* **Aim of the task**
All lines in the entries below that hold "there" make up the answer.

* **Data for this exercise**

==*==

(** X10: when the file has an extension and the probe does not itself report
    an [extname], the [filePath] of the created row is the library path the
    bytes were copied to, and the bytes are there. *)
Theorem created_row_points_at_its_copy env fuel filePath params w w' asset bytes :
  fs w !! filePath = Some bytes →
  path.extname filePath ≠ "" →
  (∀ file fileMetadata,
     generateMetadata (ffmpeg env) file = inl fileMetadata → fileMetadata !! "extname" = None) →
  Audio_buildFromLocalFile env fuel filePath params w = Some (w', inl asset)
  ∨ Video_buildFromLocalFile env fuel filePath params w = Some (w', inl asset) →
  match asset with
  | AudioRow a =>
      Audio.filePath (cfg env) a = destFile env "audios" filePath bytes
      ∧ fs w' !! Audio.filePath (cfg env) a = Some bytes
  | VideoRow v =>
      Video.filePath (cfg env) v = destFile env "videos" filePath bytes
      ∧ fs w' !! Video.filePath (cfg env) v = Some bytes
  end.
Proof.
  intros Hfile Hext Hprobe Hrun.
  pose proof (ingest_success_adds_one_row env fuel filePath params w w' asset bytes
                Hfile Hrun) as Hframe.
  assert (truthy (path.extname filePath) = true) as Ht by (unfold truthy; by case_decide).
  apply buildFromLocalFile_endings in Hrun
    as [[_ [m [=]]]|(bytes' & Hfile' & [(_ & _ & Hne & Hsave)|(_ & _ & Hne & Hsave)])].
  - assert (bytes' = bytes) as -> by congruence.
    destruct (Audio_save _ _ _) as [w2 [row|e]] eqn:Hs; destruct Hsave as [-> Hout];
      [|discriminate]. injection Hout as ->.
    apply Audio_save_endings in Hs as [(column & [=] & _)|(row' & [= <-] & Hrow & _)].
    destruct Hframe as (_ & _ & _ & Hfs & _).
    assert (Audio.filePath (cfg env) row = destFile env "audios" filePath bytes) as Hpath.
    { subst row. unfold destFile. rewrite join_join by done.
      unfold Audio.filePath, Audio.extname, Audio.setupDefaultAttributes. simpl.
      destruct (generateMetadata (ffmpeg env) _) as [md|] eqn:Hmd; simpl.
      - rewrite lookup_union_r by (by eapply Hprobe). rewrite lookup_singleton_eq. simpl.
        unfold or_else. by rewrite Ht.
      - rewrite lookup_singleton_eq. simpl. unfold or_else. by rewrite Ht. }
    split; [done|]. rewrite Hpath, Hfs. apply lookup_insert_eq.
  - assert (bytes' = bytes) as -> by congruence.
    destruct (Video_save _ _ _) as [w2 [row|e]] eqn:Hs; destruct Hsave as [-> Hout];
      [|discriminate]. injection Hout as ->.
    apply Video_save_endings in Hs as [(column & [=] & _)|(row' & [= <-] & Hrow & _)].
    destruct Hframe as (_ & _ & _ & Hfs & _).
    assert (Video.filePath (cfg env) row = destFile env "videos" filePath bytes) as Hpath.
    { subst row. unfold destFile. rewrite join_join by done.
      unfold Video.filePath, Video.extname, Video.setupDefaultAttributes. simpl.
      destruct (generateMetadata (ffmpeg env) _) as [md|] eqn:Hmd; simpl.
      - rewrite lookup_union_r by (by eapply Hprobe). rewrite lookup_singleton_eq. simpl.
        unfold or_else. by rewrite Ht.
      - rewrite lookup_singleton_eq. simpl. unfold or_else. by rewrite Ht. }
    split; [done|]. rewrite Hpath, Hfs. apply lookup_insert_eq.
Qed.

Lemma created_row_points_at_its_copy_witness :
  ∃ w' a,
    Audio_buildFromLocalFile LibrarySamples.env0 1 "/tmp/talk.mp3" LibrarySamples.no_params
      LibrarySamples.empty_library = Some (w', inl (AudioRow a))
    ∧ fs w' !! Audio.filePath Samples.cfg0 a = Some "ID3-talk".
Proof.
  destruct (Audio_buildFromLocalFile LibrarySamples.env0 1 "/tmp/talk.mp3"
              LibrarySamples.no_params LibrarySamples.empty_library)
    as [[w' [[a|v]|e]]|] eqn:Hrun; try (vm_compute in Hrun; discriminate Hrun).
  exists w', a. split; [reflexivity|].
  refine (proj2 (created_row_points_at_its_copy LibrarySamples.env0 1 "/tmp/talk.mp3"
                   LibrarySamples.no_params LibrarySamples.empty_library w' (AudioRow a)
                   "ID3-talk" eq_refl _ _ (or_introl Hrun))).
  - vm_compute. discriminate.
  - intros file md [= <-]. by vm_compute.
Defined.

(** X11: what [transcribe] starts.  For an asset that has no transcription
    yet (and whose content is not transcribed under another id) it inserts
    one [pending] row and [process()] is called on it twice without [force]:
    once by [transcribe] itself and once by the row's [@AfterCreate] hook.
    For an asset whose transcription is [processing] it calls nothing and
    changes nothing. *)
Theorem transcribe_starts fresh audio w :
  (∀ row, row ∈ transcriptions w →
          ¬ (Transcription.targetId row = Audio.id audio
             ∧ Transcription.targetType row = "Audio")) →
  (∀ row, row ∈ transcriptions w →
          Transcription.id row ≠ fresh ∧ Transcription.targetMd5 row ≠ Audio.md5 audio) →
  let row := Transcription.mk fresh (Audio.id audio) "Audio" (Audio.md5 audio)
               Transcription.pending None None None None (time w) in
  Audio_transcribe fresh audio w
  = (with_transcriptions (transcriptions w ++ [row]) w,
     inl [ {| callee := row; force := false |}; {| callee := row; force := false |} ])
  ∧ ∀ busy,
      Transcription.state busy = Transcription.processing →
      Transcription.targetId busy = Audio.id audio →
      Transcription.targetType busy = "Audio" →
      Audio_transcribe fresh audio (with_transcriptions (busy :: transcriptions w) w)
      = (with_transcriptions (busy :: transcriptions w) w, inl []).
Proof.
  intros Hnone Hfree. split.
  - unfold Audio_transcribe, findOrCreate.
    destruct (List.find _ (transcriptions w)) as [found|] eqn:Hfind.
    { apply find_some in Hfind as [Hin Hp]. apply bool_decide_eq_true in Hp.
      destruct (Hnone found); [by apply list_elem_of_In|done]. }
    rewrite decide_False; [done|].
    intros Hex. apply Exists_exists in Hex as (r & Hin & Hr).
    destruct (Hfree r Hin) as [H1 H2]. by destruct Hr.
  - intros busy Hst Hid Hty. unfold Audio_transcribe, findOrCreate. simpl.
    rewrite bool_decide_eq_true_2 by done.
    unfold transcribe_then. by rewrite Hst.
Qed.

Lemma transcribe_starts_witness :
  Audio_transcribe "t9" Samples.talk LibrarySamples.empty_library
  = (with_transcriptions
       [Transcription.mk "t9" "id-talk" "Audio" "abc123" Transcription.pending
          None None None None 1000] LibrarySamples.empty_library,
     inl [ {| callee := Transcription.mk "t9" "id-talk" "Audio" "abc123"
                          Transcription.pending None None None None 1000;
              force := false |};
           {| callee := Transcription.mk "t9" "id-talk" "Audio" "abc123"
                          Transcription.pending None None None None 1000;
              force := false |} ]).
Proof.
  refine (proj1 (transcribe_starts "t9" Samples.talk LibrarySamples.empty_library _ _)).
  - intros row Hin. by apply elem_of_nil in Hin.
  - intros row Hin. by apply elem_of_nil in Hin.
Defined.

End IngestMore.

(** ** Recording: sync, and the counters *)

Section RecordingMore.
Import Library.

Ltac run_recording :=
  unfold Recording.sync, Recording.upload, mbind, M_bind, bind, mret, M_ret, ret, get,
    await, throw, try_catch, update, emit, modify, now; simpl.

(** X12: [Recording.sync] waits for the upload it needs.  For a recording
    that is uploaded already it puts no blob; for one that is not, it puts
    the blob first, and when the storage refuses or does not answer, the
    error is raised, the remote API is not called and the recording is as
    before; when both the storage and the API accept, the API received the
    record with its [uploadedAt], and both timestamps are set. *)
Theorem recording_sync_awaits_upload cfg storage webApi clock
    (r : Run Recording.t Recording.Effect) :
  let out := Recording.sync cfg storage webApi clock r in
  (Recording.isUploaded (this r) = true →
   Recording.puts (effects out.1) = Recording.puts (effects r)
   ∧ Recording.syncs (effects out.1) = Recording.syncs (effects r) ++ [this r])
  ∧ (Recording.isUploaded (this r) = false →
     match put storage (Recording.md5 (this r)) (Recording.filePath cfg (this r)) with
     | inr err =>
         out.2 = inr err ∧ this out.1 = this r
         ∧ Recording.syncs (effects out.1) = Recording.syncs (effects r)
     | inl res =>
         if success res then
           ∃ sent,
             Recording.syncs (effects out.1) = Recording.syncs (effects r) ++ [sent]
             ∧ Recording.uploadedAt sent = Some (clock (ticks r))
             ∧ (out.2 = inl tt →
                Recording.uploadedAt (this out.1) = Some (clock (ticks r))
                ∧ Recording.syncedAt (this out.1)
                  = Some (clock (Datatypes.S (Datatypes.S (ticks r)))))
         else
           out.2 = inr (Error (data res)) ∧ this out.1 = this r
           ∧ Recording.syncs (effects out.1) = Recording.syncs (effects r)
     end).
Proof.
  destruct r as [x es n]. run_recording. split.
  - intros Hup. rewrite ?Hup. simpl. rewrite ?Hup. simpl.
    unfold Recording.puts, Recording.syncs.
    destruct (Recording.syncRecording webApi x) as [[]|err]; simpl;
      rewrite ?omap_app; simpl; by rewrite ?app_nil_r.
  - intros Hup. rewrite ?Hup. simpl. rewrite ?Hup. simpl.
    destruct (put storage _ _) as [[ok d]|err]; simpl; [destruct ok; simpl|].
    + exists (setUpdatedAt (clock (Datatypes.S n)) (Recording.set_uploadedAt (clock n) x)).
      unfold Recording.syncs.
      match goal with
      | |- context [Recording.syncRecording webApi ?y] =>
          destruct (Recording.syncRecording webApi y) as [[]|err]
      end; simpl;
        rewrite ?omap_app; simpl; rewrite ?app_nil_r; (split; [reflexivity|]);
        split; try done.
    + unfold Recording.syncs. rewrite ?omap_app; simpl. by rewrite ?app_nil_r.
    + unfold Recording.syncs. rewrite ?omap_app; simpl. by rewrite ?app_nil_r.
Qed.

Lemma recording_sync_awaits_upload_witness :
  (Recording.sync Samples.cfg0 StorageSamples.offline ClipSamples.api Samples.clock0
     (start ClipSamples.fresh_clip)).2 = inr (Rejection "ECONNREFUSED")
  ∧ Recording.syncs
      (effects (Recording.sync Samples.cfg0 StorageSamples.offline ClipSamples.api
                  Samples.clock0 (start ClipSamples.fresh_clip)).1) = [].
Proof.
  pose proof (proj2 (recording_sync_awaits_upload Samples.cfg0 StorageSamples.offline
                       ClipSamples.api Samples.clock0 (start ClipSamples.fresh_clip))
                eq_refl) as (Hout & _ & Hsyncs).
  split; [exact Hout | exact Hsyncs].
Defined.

==*==

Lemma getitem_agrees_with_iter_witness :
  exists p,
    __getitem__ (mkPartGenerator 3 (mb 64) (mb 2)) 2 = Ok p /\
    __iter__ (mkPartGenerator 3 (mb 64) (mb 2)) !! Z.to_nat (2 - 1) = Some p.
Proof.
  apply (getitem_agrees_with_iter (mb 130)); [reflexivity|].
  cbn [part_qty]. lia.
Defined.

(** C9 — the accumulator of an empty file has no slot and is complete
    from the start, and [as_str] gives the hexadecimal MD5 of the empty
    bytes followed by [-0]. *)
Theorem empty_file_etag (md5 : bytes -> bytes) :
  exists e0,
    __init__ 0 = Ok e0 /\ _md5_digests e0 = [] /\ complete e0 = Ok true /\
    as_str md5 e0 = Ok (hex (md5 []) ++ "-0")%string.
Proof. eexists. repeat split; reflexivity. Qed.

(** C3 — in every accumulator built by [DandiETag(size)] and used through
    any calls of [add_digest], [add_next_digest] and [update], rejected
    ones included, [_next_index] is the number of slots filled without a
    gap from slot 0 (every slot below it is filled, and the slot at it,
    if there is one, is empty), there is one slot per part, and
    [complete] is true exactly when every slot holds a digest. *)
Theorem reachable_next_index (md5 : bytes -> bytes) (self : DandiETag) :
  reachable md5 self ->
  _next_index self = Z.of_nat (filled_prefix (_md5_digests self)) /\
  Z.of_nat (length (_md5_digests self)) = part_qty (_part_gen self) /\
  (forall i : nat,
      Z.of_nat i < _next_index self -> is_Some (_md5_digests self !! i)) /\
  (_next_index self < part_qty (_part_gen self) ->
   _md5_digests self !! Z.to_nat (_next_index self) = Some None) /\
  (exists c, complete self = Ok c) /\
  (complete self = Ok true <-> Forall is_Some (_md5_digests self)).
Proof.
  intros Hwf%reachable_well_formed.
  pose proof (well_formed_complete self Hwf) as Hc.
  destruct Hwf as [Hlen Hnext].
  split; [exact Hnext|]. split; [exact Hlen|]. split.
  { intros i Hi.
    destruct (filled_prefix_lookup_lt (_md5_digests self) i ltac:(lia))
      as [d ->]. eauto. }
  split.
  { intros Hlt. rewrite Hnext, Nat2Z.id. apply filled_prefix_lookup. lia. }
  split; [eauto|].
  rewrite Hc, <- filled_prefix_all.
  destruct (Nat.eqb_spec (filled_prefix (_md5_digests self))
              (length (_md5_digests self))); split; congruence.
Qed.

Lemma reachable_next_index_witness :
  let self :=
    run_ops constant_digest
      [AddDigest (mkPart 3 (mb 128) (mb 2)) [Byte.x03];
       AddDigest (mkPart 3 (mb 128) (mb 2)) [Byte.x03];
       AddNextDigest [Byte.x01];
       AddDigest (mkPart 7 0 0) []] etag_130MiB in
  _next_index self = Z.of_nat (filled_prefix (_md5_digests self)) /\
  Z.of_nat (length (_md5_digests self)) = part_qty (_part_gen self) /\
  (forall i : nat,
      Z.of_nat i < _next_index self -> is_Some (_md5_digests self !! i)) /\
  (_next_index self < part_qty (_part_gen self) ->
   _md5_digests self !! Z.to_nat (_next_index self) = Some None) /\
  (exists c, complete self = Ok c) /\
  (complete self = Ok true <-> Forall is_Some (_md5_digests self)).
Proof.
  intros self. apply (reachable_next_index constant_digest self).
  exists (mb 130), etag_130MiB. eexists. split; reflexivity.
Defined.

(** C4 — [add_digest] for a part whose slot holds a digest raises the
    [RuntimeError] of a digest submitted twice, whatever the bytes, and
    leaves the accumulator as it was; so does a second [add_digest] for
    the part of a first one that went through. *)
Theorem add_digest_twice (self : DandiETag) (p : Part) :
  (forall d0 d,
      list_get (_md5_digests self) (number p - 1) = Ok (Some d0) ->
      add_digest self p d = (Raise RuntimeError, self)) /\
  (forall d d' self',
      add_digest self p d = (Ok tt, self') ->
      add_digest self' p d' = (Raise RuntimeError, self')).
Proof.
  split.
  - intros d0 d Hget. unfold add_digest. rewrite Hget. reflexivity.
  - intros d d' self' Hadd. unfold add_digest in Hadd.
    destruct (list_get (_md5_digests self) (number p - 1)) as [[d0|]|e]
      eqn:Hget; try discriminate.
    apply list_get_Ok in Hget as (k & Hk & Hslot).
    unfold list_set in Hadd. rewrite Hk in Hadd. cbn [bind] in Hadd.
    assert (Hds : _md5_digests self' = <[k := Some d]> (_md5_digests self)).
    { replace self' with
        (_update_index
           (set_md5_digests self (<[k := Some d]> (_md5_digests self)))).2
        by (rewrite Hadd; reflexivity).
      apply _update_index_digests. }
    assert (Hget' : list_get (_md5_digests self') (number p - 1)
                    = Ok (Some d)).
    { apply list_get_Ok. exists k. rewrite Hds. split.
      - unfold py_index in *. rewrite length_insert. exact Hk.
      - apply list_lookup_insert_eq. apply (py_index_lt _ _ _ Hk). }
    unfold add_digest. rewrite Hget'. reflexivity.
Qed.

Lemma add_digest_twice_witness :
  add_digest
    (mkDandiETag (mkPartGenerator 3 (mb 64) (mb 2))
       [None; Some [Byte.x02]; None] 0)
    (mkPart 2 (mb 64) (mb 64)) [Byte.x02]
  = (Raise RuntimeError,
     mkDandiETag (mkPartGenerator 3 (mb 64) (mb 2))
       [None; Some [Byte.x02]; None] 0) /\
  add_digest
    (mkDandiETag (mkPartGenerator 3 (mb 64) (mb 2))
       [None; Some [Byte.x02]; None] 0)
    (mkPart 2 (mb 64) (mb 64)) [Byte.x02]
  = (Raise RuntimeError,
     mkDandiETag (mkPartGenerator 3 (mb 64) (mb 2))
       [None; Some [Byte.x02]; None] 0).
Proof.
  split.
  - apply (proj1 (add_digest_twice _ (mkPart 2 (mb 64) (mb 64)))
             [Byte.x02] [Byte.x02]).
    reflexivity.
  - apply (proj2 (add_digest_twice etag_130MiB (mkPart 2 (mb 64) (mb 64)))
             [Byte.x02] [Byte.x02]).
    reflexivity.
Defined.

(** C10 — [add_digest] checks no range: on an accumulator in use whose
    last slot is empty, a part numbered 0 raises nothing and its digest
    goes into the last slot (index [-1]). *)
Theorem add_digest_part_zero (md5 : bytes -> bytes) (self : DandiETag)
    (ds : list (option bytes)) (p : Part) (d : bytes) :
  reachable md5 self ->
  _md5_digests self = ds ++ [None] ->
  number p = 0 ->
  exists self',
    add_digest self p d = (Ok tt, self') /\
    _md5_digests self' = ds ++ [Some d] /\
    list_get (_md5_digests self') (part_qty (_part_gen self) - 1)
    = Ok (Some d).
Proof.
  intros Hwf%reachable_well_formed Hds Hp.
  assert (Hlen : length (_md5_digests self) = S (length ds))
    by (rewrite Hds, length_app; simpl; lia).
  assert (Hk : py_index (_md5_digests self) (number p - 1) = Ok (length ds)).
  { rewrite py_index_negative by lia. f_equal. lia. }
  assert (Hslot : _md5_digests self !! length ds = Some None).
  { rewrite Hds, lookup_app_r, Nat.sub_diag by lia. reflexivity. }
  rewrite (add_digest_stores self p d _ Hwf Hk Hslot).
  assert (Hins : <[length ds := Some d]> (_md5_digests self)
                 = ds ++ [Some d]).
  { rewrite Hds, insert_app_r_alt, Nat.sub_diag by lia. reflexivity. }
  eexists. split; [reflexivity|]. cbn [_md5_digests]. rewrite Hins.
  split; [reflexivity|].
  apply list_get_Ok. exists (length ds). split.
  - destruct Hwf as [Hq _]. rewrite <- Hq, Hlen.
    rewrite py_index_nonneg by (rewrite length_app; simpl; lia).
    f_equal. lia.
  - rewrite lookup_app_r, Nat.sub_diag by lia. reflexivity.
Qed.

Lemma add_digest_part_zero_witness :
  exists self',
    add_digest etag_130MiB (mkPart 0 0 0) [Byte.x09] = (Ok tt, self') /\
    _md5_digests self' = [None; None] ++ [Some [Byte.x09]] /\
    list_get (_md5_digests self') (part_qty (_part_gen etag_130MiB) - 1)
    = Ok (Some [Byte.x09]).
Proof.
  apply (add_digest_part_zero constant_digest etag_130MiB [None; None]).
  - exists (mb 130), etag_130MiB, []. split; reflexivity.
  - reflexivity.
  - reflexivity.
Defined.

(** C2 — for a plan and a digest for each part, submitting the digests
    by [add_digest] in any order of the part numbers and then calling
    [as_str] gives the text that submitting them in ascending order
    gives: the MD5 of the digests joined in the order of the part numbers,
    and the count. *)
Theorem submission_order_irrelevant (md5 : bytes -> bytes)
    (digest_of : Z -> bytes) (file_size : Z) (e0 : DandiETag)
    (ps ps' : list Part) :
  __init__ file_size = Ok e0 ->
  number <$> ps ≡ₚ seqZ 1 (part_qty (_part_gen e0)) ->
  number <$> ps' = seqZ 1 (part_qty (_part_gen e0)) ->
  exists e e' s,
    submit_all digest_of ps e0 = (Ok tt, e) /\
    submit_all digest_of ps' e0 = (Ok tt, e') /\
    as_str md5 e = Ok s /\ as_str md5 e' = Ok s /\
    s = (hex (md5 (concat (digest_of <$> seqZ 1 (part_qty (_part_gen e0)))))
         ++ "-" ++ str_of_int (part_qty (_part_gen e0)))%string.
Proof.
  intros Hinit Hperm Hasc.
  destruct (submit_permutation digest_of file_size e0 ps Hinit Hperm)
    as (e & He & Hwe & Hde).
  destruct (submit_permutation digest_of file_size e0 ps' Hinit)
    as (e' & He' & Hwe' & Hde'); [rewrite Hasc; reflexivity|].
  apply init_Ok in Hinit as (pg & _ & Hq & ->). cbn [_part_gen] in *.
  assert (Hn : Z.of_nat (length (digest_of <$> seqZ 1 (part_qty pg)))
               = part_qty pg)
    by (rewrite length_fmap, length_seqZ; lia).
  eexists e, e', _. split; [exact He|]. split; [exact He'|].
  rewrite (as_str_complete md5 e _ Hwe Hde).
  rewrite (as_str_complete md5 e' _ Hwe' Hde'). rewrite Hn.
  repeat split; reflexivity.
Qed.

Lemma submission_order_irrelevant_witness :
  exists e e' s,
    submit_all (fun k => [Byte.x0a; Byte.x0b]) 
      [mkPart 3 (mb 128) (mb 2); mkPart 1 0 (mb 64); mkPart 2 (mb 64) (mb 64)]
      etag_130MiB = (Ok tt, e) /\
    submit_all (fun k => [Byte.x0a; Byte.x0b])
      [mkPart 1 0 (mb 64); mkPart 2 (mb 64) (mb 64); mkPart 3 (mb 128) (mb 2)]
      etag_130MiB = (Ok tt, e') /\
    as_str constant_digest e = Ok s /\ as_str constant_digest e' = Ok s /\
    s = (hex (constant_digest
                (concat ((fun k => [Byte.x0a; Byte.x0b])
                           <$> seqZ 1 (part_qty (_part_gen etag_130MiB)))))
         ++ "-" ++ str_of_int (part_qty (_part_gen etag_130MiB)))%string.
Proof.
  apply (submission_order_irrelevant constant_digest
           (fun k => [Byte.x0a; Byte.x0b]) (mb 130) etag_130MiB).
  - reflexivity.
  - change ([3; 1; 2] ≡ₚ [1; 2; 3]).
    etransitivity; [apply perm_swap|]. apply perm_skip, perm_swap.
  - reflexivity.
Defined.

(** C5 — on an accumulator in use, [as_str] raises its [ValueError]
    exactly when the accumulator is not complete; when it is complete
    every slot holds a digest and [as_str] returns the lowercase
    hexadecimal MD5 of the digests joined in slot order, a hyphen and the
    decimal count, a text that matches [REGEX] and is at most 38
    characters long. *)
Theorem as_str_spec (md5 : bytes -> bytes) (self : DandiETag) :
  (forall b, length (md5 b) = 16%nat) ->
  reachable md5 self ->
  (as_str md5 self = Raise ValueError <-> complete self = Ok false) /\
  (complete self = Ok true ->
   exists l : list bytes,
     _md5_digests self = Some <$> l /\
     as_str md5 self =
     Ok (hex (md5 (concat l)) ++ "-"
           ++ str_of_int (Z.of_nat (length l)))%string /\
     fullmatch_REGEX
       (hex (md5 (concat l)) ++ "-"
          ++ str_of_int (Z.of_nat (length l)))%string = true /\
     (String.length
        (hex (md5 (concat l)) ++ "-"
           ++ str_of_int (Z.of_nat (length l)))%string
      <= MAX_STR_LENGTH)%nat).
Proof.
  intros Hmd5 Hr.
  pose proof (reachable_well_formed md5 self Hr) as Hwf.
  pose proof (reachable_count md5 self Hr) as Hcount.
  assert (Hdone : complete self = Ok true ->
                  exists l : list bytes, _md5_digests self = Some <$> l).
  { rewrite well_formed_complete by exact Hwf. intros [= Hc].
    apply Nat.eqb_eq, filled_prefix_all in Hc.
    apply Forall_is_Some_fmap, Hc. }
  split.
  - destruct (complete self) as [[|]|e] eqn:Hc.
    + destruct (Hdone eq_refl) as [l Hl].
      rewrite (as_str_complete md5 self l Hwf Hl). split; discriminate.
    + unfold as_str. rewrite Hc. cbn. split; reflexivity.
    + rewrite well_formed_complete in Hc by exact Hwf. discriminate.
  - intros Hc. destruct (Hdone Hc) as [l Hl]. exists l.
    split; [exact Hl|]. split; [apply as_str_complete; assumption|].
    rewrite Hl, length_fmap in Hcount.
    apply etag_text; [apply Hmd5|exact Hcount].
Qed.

==*==

* **Answer for this exercise**
    bytes were copied to, and the bytes are there. *)
    if there is one, is empty), there is one slot per part, and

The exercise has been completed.